We considered this group to be “expert users” who could provide insight into the limitations of available natural history database interfaces (including Symbiota portals) for managing collections and showing collections to non-expert visitors. Not all herbaria use Symbiota-based databases for managing their collections. However, all the herbarium professionals who participated in our meeting were familiar with the structure and functionality of Symbiota portals.
Herbarium professionals use collection databases in a variety of ways. Among other things, these include: tracking specimen loans and exchanges; reporting collection activities to upper institutional administration; reporting to funding agencies; data entry for new and existing specimens; displaying and exhibiting collections to visitors. The discussions during this meeting centered around three main themes for an improved interface that would help herbarium operations:
- Easier management of herbarium data including loan activity and generating reports
- Improved options for data entry by students and volunteers
- Enhanced search functionality for non-expert visitors to the herbarium (e.g., external groups, donors, undergraduate classes for non-majors)

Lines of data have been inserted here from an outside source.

(* ===== verification/MkfsTheorems.v ===== *)
(** * The image mkfs writes

    What [mkfs] puts on the disk is the file system that the kernel's code relies
    on: the superblock, inodes whose blocks are theirs alone and marked in use, and
    a root directory with the files, which hold what was copied. *)
From Stdlib Require Import ZArith Lia.
From stdpp Require Import prelude strings functions.
From S2P Require Import Prelude Bytes Param Str UserMem Sleeplock BufIface Log LogSpec Mkfs Fs FsBlock FsData FsRw FsWrite FsDir.

(** ** Places of a file *)

Definition dd (din : list Z) : dinode := dinode_get din 0.
Definition ptr (v : Z → block) (din : list Z) (k : nat) : Z := ptr_at v (dd din) k.

Lemma ptr_direct v din k : (k < 13)%nat → ptr v din k = get32 din (12 + 4 * k).
Proof.
  intros Hk. unfold ptr, ptr_at. rewrite decide_True by places. unfold dd, dinode_get. cbn [d_addrs].
  erewrite nth_lookup_Some; [reflexivity|]. rewrite list_lookup_fmap, lookup_seq_lt by places. done.
Qed.

Lemma ptr_indirect v din k : (13 ≤ k)%nat → ptr v din k = if ptr v din 12 =? 0 then 0 else get32 (v (ptr v din 12)) (4 * (k - 13)).
Proof.
  intros Hk. unfold ptr, ptr_at. rewrite decide_False by places. rewrite decide_True by places. done.
Qed.

(** The places that a file of [n] bytes fills. *)
Definition needs (n : Z) (k : nat) : Prop :=
  if decide (k < 12)%nat then 1024 * Z.of_nat k < n else if decide (k = 12)%nat then 12288 < n else 1024 * (Z.of_nat k - 1) < n.
Definition nblk (n : Z) : Z := (n + 1023) / 1024 + (if 12288 <? n then 1 else 0).

Lemma needs_place n bn : 0 ≤ bn → needs n (place bn) ↔ 1024 * bn < n.
Proof. intros Hbn. unfold needs, place, NDIRECT. destruct (Z.ltb_spec bn 12); repeat case_decide; lia. Qed.

Lemma needs_mono n n' k : n ≤ n' → needs n k → needs n' k.
Proof. unfold needs. repeat case_decide; lia. Qed.

Lemma nblk_mono n n' : 0 ≤ n ≤ n' → nblk n ≤ nblk n'.
Proof. intros Hn. unfold nblk. destruct (Z.ltb_spec 12288 n), (Z.ltb_spec 12288 n'); zlia. Qed.

(** A place is the one of the indirect block or the one of a block of the file. *)
Lemma place_cases k : (k < 269)%nat → k = 12%nat ∨ ∃ bn, 0 ≤ bn < 268 ∧ k = place bn.
Proof.
  intros Hk. destruct (decide (k = 12%nat)) as [->|Hne]; [by left|right]. unfold place, NDIRECT. destruct (decide (k < 12)%nat).
  - exists (Z.of_nat k). rewrite (proj2 (Z.ltb_lt _ _)) by lia. split; lia.
  - exists (Z.of_nat k - 1). rewrite (proj2 (Z.ltb_ge _ _)) by lia. split; lia.
Qed.

(** ** Files on the image *)

(** The inode [din] holds the file [c]; behind its end its last block is zero. *)
Record file_ok (v : Z → block) (din c : list Z) : Prop := {
  fo_len : length din = 1024%nat;
  fo_max : Z.of_nat (length c) ≤ 274432;
  fo_ptr k : (k < 269)%nat → ptr v din k ≠ 0 ↔ needs (Z.of_nat (length c)) k;
  fo_data bn i : 0 ≤ bn → 1024 * bn < Z.of_nat (length c) → (i < 1024)%nat → nth i (v (ptr v din (place bn))) 0 = nth (1024 * Z.to_nat bn + i) c 0
}.

Record entry := Ent { e_type : Z; e_din : list Z; e_data : list Z }.
Definition content (l : list entry) : list (Z * list Z) := (λ e, (e_type e, e_data e)) <$> l.

(** The first block that files with the contents [c] leave free. *)
Definition usedc (c : list (Z * list Z)) : Z := 234 + foldr Z.add 0 ((λ x, nblk (Z.of_nat (length x.2))) <$> c).
Abbreviation used l := (usedc (content l)).

(** The files [l] with blocks before [fb], each block in one place of one file. *)
Record built (v : Z → block) (fb : Z) (l : list entry) : Prop := {
  b_lens b : length (v b) = 1024%nat;
  b_file i e : l !! i = Some e → file_ok v (e_din e) (e_data e);
  b_range i e k : l !! i = Some e → (k < 269)%nat → ptr v (e_din e) k ≠ 0 → 234 ≤ ptr v (e_din e) k < fb;
  b_inj i j e e' k k' : l !! i = Some e → l !! j = Some e' → (k < 269)%nat → (k' < 269)%nat →
    ptr v (e_din e) k ≠ 0 → ptr v (e_din e) k = ptr v (e_din e') k' → i = j ∧ k = k';
  b_zero b : fb ≤ b → v b = zero_block;
  b_fb : 234 ≤ fb
}.

(** A file grows by bytes of one block, into which [x] points. *)
Record grows (v : Z → block) (fb : Z) (din : list Z) (n : Z) (q : list Z) (x : Z) (v' : Z → block) (fb' : Z) (din' : list Z) : Prop := {
  gr_len : length din' = 1024%nat;
  gr_fb : fb ≤ fb';
  gr_x : ptr v' din' (place (n / 1024)) = x;
  gr_old k : (k < 269)%nat → ptr v din k ≠ 0 → ptr v' din' k = ptr v din k;
  gr_new k : (k < 269)%nat → ptr v din k = 0 → ptr v' din' k ≠ 0 → fb ≤ ptr v' din' k < fb';
  gr_inj k k' : (k < 269)%nat → (k' < 269)%nat → ptr v din k = 0 → ptr v din k' = 0 → ptr v' din' k ≠ 0 → ptr v' din' k = ptr v' din' k' → k = k';
  gr_needs k : (k < 269)%nat → ptr v' din' k ≠ 0 ↔ needs (n + Z.of_nat (length q)) k;
  gr_rest b : b < fb → b ≠ x → b ≠ ptr v din 12 → v' b = v b;
  gr_block : v' x = splice (v x) (Z.to_nat (n mod 1024)) q;
  gr_zero b : fb' ≤ b → v' b = v b;
  gr_lens b : length (v' b) = 1024%nat
}.

Lemma nth_image_splice b o q j : (o + length q ≤ length b)%nat →
  nth j (splice b o q) 0 = if decide (o ≤ j < o + length q)%nat then nth (j - o) q 0 else nth j b 0.
Proof.
  intros Hl. rewrite !nth_lookup, lookup_splice by done. repeat case_decide; try lia; try done.
Qed.

Lemma nth_overflow_0 j n : nth j (replicate n 0) 0 = 0.
Proof. rewrite nth_lookup. destruct (replicate n 0 !! j) eqn:E; [|done]. by apply lookup_replicate in E as [-> _]. Qed.

Section grow.
Context (v : Z → block) (fb : Z) (l : list entry) (i : nat) (e : entry) (q : list Z) (x : Z) (v' : Z → block) (fb' : Z) (din' : list Z).
Context (Hb : built v fb l) (He : l !! i = Some e).
Let n := Z.of_nat (length (e_data e)).
Context (Hq : q ≠ []) (Hblk : n mod 1024 + Z.of_nat (length q) ≤ 1024) (Hmax : n + Z.of_nat (length q) ≤ 274432).
Context (Hg : grows v fb (e_din e) n q x v' fb' din').

Lemma grow_bn : 0 ≤ n / 1024 < 268 ∧ (place (n / 1024) < 269)%nat ∧ place (n / 1024) ≠ 12%nat ∧ (0 < length q)%nat.
Proof.
  assert (0 < length q)%nat by (destruct q; cbn; [done|lia]). assert (0 ≤ n / 1024 < 268) as Hbn by zlia.
  destruct (place_lt (n / 1024)) as [H1 H2]; [exact Hbn|]. change NPTR with 269%nat in H1. change IND with 12%nat in H2. done.
Qed.

(** [x] is the file's, or new. *)
Lemma grow_x : (ptr v (e_din e) (place (n / 1024)) = x ∧ x ≠ 0) ∨ (fb ≤ x ∧ 1024 * (n / 1024) = n).
Proof.
  destruct grow_bn as (Hbn & Hp & _ & Hl). destruct (b_file _ _ _ Hb i e He) as [_ _ Fptr _]. fold n in Fptr.
  assert (ptr v' din' (place (n / 1024)) ≠ 0) as Hx by (apply (gr_needs _ _ _ _ _ _ _ _ _ Hg); [done|]; apply needs_place; zlia).
  destruct (decide (ptr v (e_din e) (place (n / 1024)) = 0)) as [H0|H0].
  - right. split; [rewrite <-(gr_x _ _ _ _ _ _ _ _ _ Hg); by apply (gr_new _ _ _ _ _ _ _ _ _ Hg)|].
    destruct (decide (1024 * (n / 1024) < n)) as [Hlt|]; [|zlia]. exfalso. by apply (Fptr (place (n / 1024)) Hp) in H0; [|apply needs_place; lia].
  - left. split; [|by rewrite <-(gr_x _ _ _ _ _ _ _ _ _ Hg)]. by rewrite <-(gr_old _ _ _ _ _ _ _ _ _ Hg), (gr_x _ _ _ _ _ _ _ _ _ Hg).
Qed.

Lemma grow_same j e' k :
  l !! j = Some e' → (k < 269)%nat → ptr v (e_din e') k ≠ 0 → (j = i → k ≠ 12%nat ∧ k ≠ place (n / 1024)) → v' (ptr v (e_din e') k) = v (ptr v (e_din e') k).
Proof.
  intros Hj Hk H0 Hne. destruct grow_bn as (_ & Hp & _). destruct (b_range _ _ _ Hb j e' k Hj Hk H0) as [_ Hlt]. apply (gr_rest _ _ _ _ _ _ _ _ _ Hg); [done| |].
  - intros Hx. destruct grow_x as [[Hold _]|[Hnew _]]; [|lia]. destruct (b_inj _ _ _ Hb j i e' e k (place (n / 1024))) as [-> ->]; [done..|congruence|].
    by destruct (Hne eq_refl).
  - intros Hx. destruct (b_inj _ _ _ Hb j i e' e k 12%nat) as [-> ->]; [done|done|done|lia|done|done|]. by destruct (Hne eq_refl).
Qed.

Lemma grow_other j e' k : j ≠ i → l !! j = Some e' → (k < 269)%nat → ptr v' (e_din e') k = ptr v (e_din e') k.
Proof.
  intros Hne Hj Hk. destruct (decide (k < 13)%nat); [by rewrite !ptr_direct|]. rewrite !(ptr_indirect _ _ k) by lia.
  rewrite !(ptr_direct v'), !(ptr_direct v) by lia. destruct (Z.eqb_spec (get32 (e_din e') (12 + 4 * 12)) 0) as [|H0]; [done|].
  rewrite <-(ptr_direct v) in * by lia. f_equal. apply (grow_same j); [done|lia|done|done].
Qed.

Lemma grow_file : file_ok v' din' (e_data e ++ q).
Proof.
  destruct grow_bn as (Hbn & Hp & Hp12 & Hl). destruct (b_file _ _ _ Hb i e He) as [Fl Fmax Fptr Fdata]. fold n in Fptr, Fdata.
  split; [apply Hg|rewrite length_app; lia|intros k Hk; rewrite length_app, Nat2Z.inj_add; by apply Hg|].
  intros bn j Hbn' Hlt Hj. rewrite length_app, Nat2Z.inj_add in Hlt. fold n in Hlt. destruct (decide (bn = n / 1024)) as [->|Hne].
  - rewrite (gr_x _ _ _ _ _ _ _ _ _ Hg), (gr_block _ _ _ _ _ _ _ _ _ Hg), nth_image_splice by (rewrite (b_lens _ _ _ Hb); zlia).
    case_decide as Hin; [rewrite app_nth2 by (unfold n in *; zlia); f_equal; unfold n in *; zlia|].
    destruct grow_x as [[Hold Hx]|[Hnew Heq]].
    + assert (1024 * (n / 1024) < n) as Hlt' by (apply needs_place, Fptr; [lia|done|by rewrite Hold]).
      rewrite <-Hold, Fdata by (done || lia). destruct (decide (1024 * Z.to_nat (n / 1024) + j < length (e_data e))%nat); [by rewrite app_nth1|].
      rewrite !nth_overflow; [done| |lia]. rewrite length_app. unfold n in *. zlia.
    + rewrite (b_zero _ _ _ Hb) by done. unfold zero_block. rewrite nth_overflow_0, nth_overflow; [done|]. rewrite length_app. unfold n in *. zlia.
  - assert (bn < n / 1024) as Hlt1 by zlia. assert (1024 * bn < n) as Hlt2 by zlia.
    destruct (place_lt bn) as [Hpb Hpb12]; [unfold MAXFILE, NINDIRECT, NDIRECT, BSIZE; change (12 + 1024 / 4) with 268; lia|]. change NPTR with 269%nat in Hpb. change IND with 12%nat in Hpb12.
    assert (ptr v (e_din e) (place bn) ≠ 0) as H0 by (apply Fptr; [done|]; by apply needs_place).
    rewrite (gr_old _ _ _ _ _ _ _ _ _ Hg) by done. rewrite (grow_same i e) by (done || (intros _; split; [done|]; intros ?%place_inj; lia)).
    rewrite Fdata by done. rewrite app_nth1; [done|]. unfold n in *. zlia.
Qed.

Need for tools to enhance and improve data management
Herbarium specimens are often loaned and received to and from other institutions for research purposes. New specimens are also sent and received as gifts or part of exchange agreements. Tracking these activities is an important part of herbarium professionals’ duties. In the past, these records were kept in log books but nowadays, they are mostly stored electronically with direct links to the specimen records via the accession numbers.
For loan activity, meeting participants discussed the utility of using a database interface to find subsets of specimens for loans. This could be the actual specimens or a “loan” of electronic records. The ability to sort, pile, and tag digitized specimens in groups for re-determination after they come back from loans would also be a useful feature. In many cases, specimens sent out on loan come back with new identifications based on expert assessment by the person requesting the loan. The ability to group the records and batch update the determinations would be a useful feature for herbarium professionals.

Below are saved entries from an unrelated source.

Lemma mapstacks_spec n : ∀ s0 L0 s L T D root stacks (Q : unit → kmem → Prop),
  kspace s0 L0 s L T D root stacks → (∀ v, D !! v = kmap stacks v) → (length stacks + n = 64)%nat → (5 * n ≤ length L)%nat →
  (∀ s' L' T' D' stacks', kspace s0 L0 s' L' T' D' root stacks' → length stacks' = 64%nat → (∀ v, D' !! v = kmap stacks' v) → (length L ≤ length L' + 5 * n)%nat → Q tt s') →
  wp (mfor (seq (length stacks) n) (λ p, pa ← kalloc; if pa =? 0 then panic "kalloc" else kvmmap root (KSTACK (Z.of_nat p)) pa PGSIZE RW)) s Q.
Proof.
  induction n as [|n IH]; intros s0 L0 s L T D root stacks Q Hk HD Hn HL HQ; cbn [seq mfor].
  { wp_step. eapply HQ; [exact Hk|lia|done|lia]. }
  wp_step. wp_step. apply (kalloc_spec kend Hend s L); [apply (kp_as _ _ _ _ _ _ _ _ Hk)|]. destruct L as [|pa L]; [cbn in HL; lia|].
  intros s1 Hk1 Hpa HpL Hm1. destruct (page_bounds kend Hend pa Hpa) as [Hp0 Hp1]. rewrite (proj2 (Z.eqb_neq _ _)) by lia.
  pose proof (kspace_stack _ _ _ _ _ _ _ _ _ _ Hk Hk1 Hpa HpL Hm1) as Hk2. cbn [length] in HL. unfold PHYSTOP, KERNBASE in Hp1.
  replace (KSTACK (Z.of_nat (length stacks))) with (4096 * (vtramp - 2 * (Z.of_nat (length stacks) + 1))) by (unfold KSTACK, vtramp; change TRAMPOLINE with 274877902848; change PGSIZE with 4096; lia).
  change PGSIZE with (4096 * Z.of_nat 1).
  eapply (kspace_map _ _ _ _ _ _ _ _ _ 1 pa RW); [exact Hk2|lia|unfold vtramp; lia|change (NVPN / 2) with 67108864; unfold vtramp; lia|lia|lia|by vm_compute| |cbn; lia|].
  { intros v Hv. replace v with (vtramp - 2 * (Z.of_nat (length stacks) + 1)) by lia. rewrite HD. apply kmap_free. lia. }
  intros s2 L2 T2 D2 Hk3 HD2 Hl2. cbn [Nat.div Nat.divmod fst Nat.add Nat.mul] in Hl2.
  replace (S (length stacks)) with (length (stacks ++ [pa])) by (rewrite length_app; cbn; lia).
  eapply (IH s0 L0 s2 L2 T2 D2); [exact Hk3| |rewrite length_app; cbn; lia|lia|].
  - intros v. rewrite HD2, kmap_stack by lia. by rewrite HD.
  - intros s' L' T' D' st' Hk' Hst HD' Hl'. eapply HQ; [exact Hk'|done|done|cbn [length]; lia].
Qed.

Herbarium professionals also provide detailed reports to upper level administrators. This could be reporting the number of loans, gifts and exchanges and the growth of the collection in a particular region or taxonomic group or across the entire collection.
Also, there is a need for tracking specimen citations in academic journals to illustrate the value of the collection to the broader research community.
Herbarium professionals also need to track changes and edits to existing electronic specimen records and record the number of new records added to the database. The ability to perform these functions and generate activity reports with a slider to define a date range would be a particularly useful feature.
There was also discussion about the utility of linking to other resources containing data obtained from particular specimens (e.g., DNA sequence data from a particular specimen that is stored in the GenBank database).
The following quotes from meeting participants illustrate these points:
“So it’s a little a little limiting as I’d have to … go through six steps to figure out what they [students working on data entry] changed.”
“One of the questions that was asked in an external review was what percentage of your collection is actually being used? Well, that’s a difficult question to answer, you can look at the amount of loans that are out there and that gives you a percentage … But then there’s the rest of the collection that is valuable because it’s used for comparative purposes [but this may not be tracked] … But we don’t really have a good way of determining in some cases who’s actually using it”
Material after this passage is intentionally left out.